Inside Llewyn Davis de Joel et Ethan Coen
Qui ?
Des frères Lumière qui avaient allumé la mèche à la mythologie technologique d’Andy et Lana Wachowski, les réalisateurs bicéphales jalonnent l’histoire du cinéma. Ethan et Joel Coen occupent une place de premier ordre parmi ces fratries du septième art. Ethan, le petit à lunettes. Joel, le grand chevelu. De comédies (The Big Lebowski) en thrillers (Fargo, No Country for Old Men), de films noirs (The Barber) en westerns (True Grit). Autant de genres explorés pour évoquer une Amérique profonde, populaire, bavarde, violente et absurde, peuplée de losers attachants, d’escrocs médiocres, de vilains garçons hystériques, de serial et autres ladykillers.
Quoi ?
Ce sera leur huitième compétition cannoise. Ethan et Joel Coen y présenteront Inside Llewyn Davis. Un portrait du Village new-yorkais des années 1960, à travers le parcours de l’une de ses figures emblématiques, le musicien folk Dave Van Ronk. Dave Van Ronk, c’est celui qui a appris à Bob Dylan à jouer de la guitare. Devant la caméra, le méconnu Oscar Isaac (vu dans Che de Soderbergh), associé à Carey Mulligan, également à l’affiche de Gatsby le magnifique, avec DiCaprio. L’enjeu du film ? Au-delà de l’attente que suscite chaque nouvelle réalisation des frères Coen, peut-être tient-on là l’une des révélations de ce 66e festival.

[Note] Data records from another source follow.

(** C13. [trnmnt_tree_acquire] of an ID nobody uses, with the mutexes on its path
    free, returns 0 with the caller entered in the thread map and holding
    exactly the mutexes from its leaf to the root; an ID in use or out of range
    is refused with -1 and nothing changes. *)
Theorem trnmnt_tree_acquire_spec v p d L mt tmp ms tm :
  tree_at (v_mem v) p d L mt tmp ms tm -> NoDup (L :: ms) -> v_mutex v !! L = Some None ->
  (forall ID, (ID < 2 ^ d)%nat -> tm !! ID = Some (-1) ->
     (forall n, n ∈ Tree.path d ID -> v_mutex v !! (ms !!! n) = Some None) ->
     becomes (trnmnt_tree_acquire p (Z.of_nat ID)) v 0
       (v <| v_mem ::= <[elt tmp (Z.of_nat ID) := v_me v]> |>
          <| v_mutex ::= set_up (Some (v_me v)) ((fun n => ms !!! n) <$> Tree.path d ID) |>)) /\
  (forall ID x, (ID < 2 ^ d)%nat -> tm !! ID = Some x -> x <> -1 ->
     becomes (trnmnt_tree_acquire p (Z.of_nat ID)) v (-1) v) /\
  (forall ID, ~ (0 <= ID < Z.of_nat (2 ^ d)) -> becomes (trnmnt_tree_acquire p ID) v (-1) v).
Proof.
  intros Ht Hnd HL. split_and!.
  - intros ID Hid Htm Hfree. unfold Tree.path. rewrite <- list_fmap_compose.
    eapply acquire_becomes; try done. intros h Hh. apply Hfree. apply list_elem_of_fmap. exists h.
    split; [done|]. apply elem_of_seq. lia.
  - intros ID x Hid Htm Hx. by eapply acquire_in_use.
  - intros ID Hid. by eapply acquire_out_of_range.
Qed.
(* ===== verification/Umalloc.v ===== *)
(** The allocator of user programs (umalloc.c): Kernighan and Ritchie's circular
    free list, kept sorted by address, over the data of the running program. *)

From S2P Require Import Prelude Monad State Sched Mmu Mutex UserApi UserKernel.
Import UserKernel.

(** [sbrk]: the break is the size of the process; growing it adds zeroed words.  It is an
    argument with this law: [growproc] ([Threads]) finds pages and maps them, while the
    allocator works on [umem], the words of the running program. *)
Record grown (n : Z) (k k' : kernel) : Prop := {
  gr_control : same_control k k';
  gr_sz : forall sz, proc_sz k = Some sz -> proc_sz k' = Some (sz + n);
  gr_mem : forall sz x, proc_sz k = Some sz ->
    umem k' !! x = if decide (sz <= x < sz + n /\ x mod 4 = 0) then Some 0 else umem k !! x }.

Class Sbrk := {
  sbrk : Z -> K Z;
  sbrk_law n sz o k : proc_sz k = Some sz -> 0 < n < 2 ^ 31 ->
    exists r k', sbrk n o k = Ok r o k' /\
      ((r = -1 /\ grown 0 k k') \/ (r = sz /\ sz + n <= KERNBASE /\ grown n k k')) }.

(** Where the linker puts [base] and [freep], and the end of the static data. *)
Class HeapLayout := {
  sym_base : Z;
  sym_freep : Z;
  sym_brk : Z;
  base_pos : 0 < sym_base;
  base_low : sym_base + 8 <= sym_brk;
  freep_low : sym_freep + 4 <= sym_brk;
  freep_apart : sym_freep + 4 <= sym_base \/ sym_base + 8 <= sym_freep }.

Module Umalloc.
Section code.
Context `{Sbrk, HeapLayout}.

(** [union header]: the pointer, then the size in units of [sizeof(Header)]. *)
Definition sizeof_Header : Z := 8.
Definition s_ptr (p : Z) : K Z := uload p.
Definition s_size (p : Z) : K Z := uload (p + 4).
Definition set_s_ptr (p x : Z) : K unit := ustore p x.
Definition set_s_size (p x : Z) : K unit := ustore (p + 4) x.
(** Pointer arithmetic on [Header *]. *)
Definition hplus (p n : Z) : Z := u32 (p + sizeof_Header * n).

(** [for(p = freep; !(bp > p && bp < p->s.ptr); p = p->s.ptr)] *)
Fixpoint free_loop (n : nat) (bp p : Z) : K Z :=
  match n with
  | O => fault "free: fuel"
  | S n' =>
      s_ptr p ≫= fun nx =>
      if (p <? bp) && (bp <? nx) then mret p else
      if (nx <=? p) && ((p <? bp) || (bp <? nx)) then mret p else
      free_loop n' bp nx
  end.

(** The freed block joins the next one, if they touch; then the previous one. *)
Definition join_upper (bp p : Z) : K unit :=
  bsz ← s_size bp;
  nx ← s_ptr p;
  if hplus bp bsz =? nx then
    nsz ← s_size nx;
    set_s_size bp (u32 (bsz + nsz));;
    nnx ← s_ptr nx;
    set_s_ptr bp nnx
  else set_s_ptr bp nx.
Definition join_lower (bp p : Z) : K unit :=
  psz ← s_size p;
  if hplus p psz =? bp then
    bsz ← s_size bp;
    set_s_size p (u32 (psz + bsz));;
    bnx ← s_ptr bp;
    set_s_ptr p bnx
  else set_s_ptr p bp.

Definition free (ap : Z) : K unit :=
  let bp := hplus ap (-1) in
  fp ← uload sym_freep;
  words ← gets (fun k => size (umem k));
  p ← free_loop words bp fp;
  join_upper bp p;;
  join_lower bp p;;
  ustore sym_freep p.

Definition morecore (nu : Z) : K Z :=
  let nu := if nu <? 4096 then 4096 else nu in
  p ← sbrk (s32 (nu * sizeof_Header));
  if p =? -1 then mret 0 else
  set_s_size p nu;;
  free (hplus p 1);;
  uload sym_freep.

(** The body of the loop once a block [p] of [sz] units is big enough: the whole
    block, or its tail end. *)
Definition carve (nunits prevp p sz : Z) : K Z :=
  p ← (if sz =? nunits then
         nx ← s_ptr p;
         set_s_ptr prevp nx;;
         mret p
       else
         set_s_size p (u32 (sz - nunits));;
         set_s_size (hplus p (u32 (sz - nunits))) nunits;;
         mret (hplus p (u32 (sz - nunits))));
  ustore sym_freep prevp;;
  mret (hplus p 1).

Fixpoint malloc_loop (n : nat) (nunits prevp p : Z) : K Z :=
  match n with
  | O => fault "malloc: fuel"
  | S n' =>
      s_size p ≫= fun sz =>
      if nunits <=? sz then carve nunits prevp p sz else
      uload sym_freep ≫= fun fp =>
      if p =? fp then
        morecore nunits ≫= fun p =>
        if p =? 0 then mret 0 else
        s_ptr p ≫= fun nx => malloc_loop n' nunits p nx
      else s_ptr p ≫= fun nx => malloc_loop n' nunits p nx
  end.

Definition malloc (nbytes : Z) : K Z :=
  let nunits := u32 (u32 (nbytes + sizeof_Header - 1) / sizeof_Header + 1) in
  fp ← uload sym_freep;
  prevp ← (if fp =? 0 then
             ustore sym_freep sym_base;;
             set_s_ptr sym_base sym_base;;
             set_s_size sym_base 0;;
             mret sym_base
           else mret fp);
  p ← s_ptr prevp;
  words ← gets (fun k => size (umem k));
  malloc_loop (2 * words + 2) nunits prevp p.

(** * Memory *)

Definition with_mem (k : kernel) (m : gmap Z Z) : kernel := k <| umem := m |>.

Lemma with_mem_id k : with_mem k (umem k) = k.
Proof. unfold with_mem. kernel_eq. Qed.

Lemma load_mem k m a x o : m !! a = Some x -> uload a o (with_mem k m) = Ok x o (with_mem k m).
Proof. intros Hx. by apply deref_some. Qed.

Lemma store_mem k m a x o :
  is_Some (m !! a) -> ustore a x o (with_mem k m) = Ok tt o (with_mem k (<[a := x]> m)).
Proof.
  intros [y Hy]. unfold ustore. erewrite bind_ok by by apply load_mem. unfold modify, with_mem. done.
Qed.

(** * Lists of free blocks *)

(** The address of the first block of a list. *)
Definition first (l : list (Z * Z)) (e : Z) : Z := match l with [] => e | (a, _) :: _ => a end.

Grigris de Mahamat-Saleh Haroun
Qui ?
Mahamat-Saleh Haroun, réalisateur tchadien primé à Cannes en 2010 pour son film Un homme qui crie. Comme dans ses précédentes œuvres (Abouna ou Daratt), le cinéaste y chroniquait un Tchad dévasté par la guerre. Depuis son premier long Bye Bye Africa (1999), Haroun s’interroge également sur la place du septième art en Afrique. En 2011, il faisait partie du jury cannois présidé par Robert De Niro.
Quoi ?
L’histoire de Grigris, 25 ans, une jambe paralysée, qui se rêve danseur. Un songe compromis lorsque son oncle tombe malade et que pour le sauver, le jeune homme décide de travailler pour des trafiquants d’essence… Sans parler de discrimination positive dans un festival qui n’a pas encore mis en place la parité : souhaitons que le film décroche les étoiles et si possible la Palme.
Heli de Amat Escalante
Qui ?
1979. Amat Escalante entame sa carrière… d’être humain. 34 ans et deux longs-métrages plus tard, le jeune réalisateur mexicain a déjà développé son propre langage cinématographique. Avec Sangre, d’abord (2005), le cinéaste filme le cloisonnement d’un couple dans la routine et l’ennui. Trois ans plus tard, avec Los Bastardos, il suit le destin d’un wetback, un de ces émigrés mexicains entrés clandestinement aux Etats-Unis. Deux films différents mais finalement très proches, où l’on retrouve cet intérêt pour les crève-la-faim. Ce désir de renvoyer au visage une brutalité crue. C’est éprouvant pour les yeux, les oreilles et le corps tout entier. Mais toujours brillant.
Quoi ?
Ses deux premiers films avaient déjà eu les honneurs de la sélection officielle Un Certain Regard. Escalante gravit les marches et intègre cette année le cercle de la compétition pour présenter Heli. Une synthèse de ses deux précédents films, annonce-t-il. Nous plongerons dans la ville ouvrière de Guanajuato pour suivre l’errance d’un fils, parti en quête d’un père mystérieusement disparu. Entre cartels mafieux, réseaux de prostitution et trafics de drogue. On ne pourra pas dire que l’on ne savait pas.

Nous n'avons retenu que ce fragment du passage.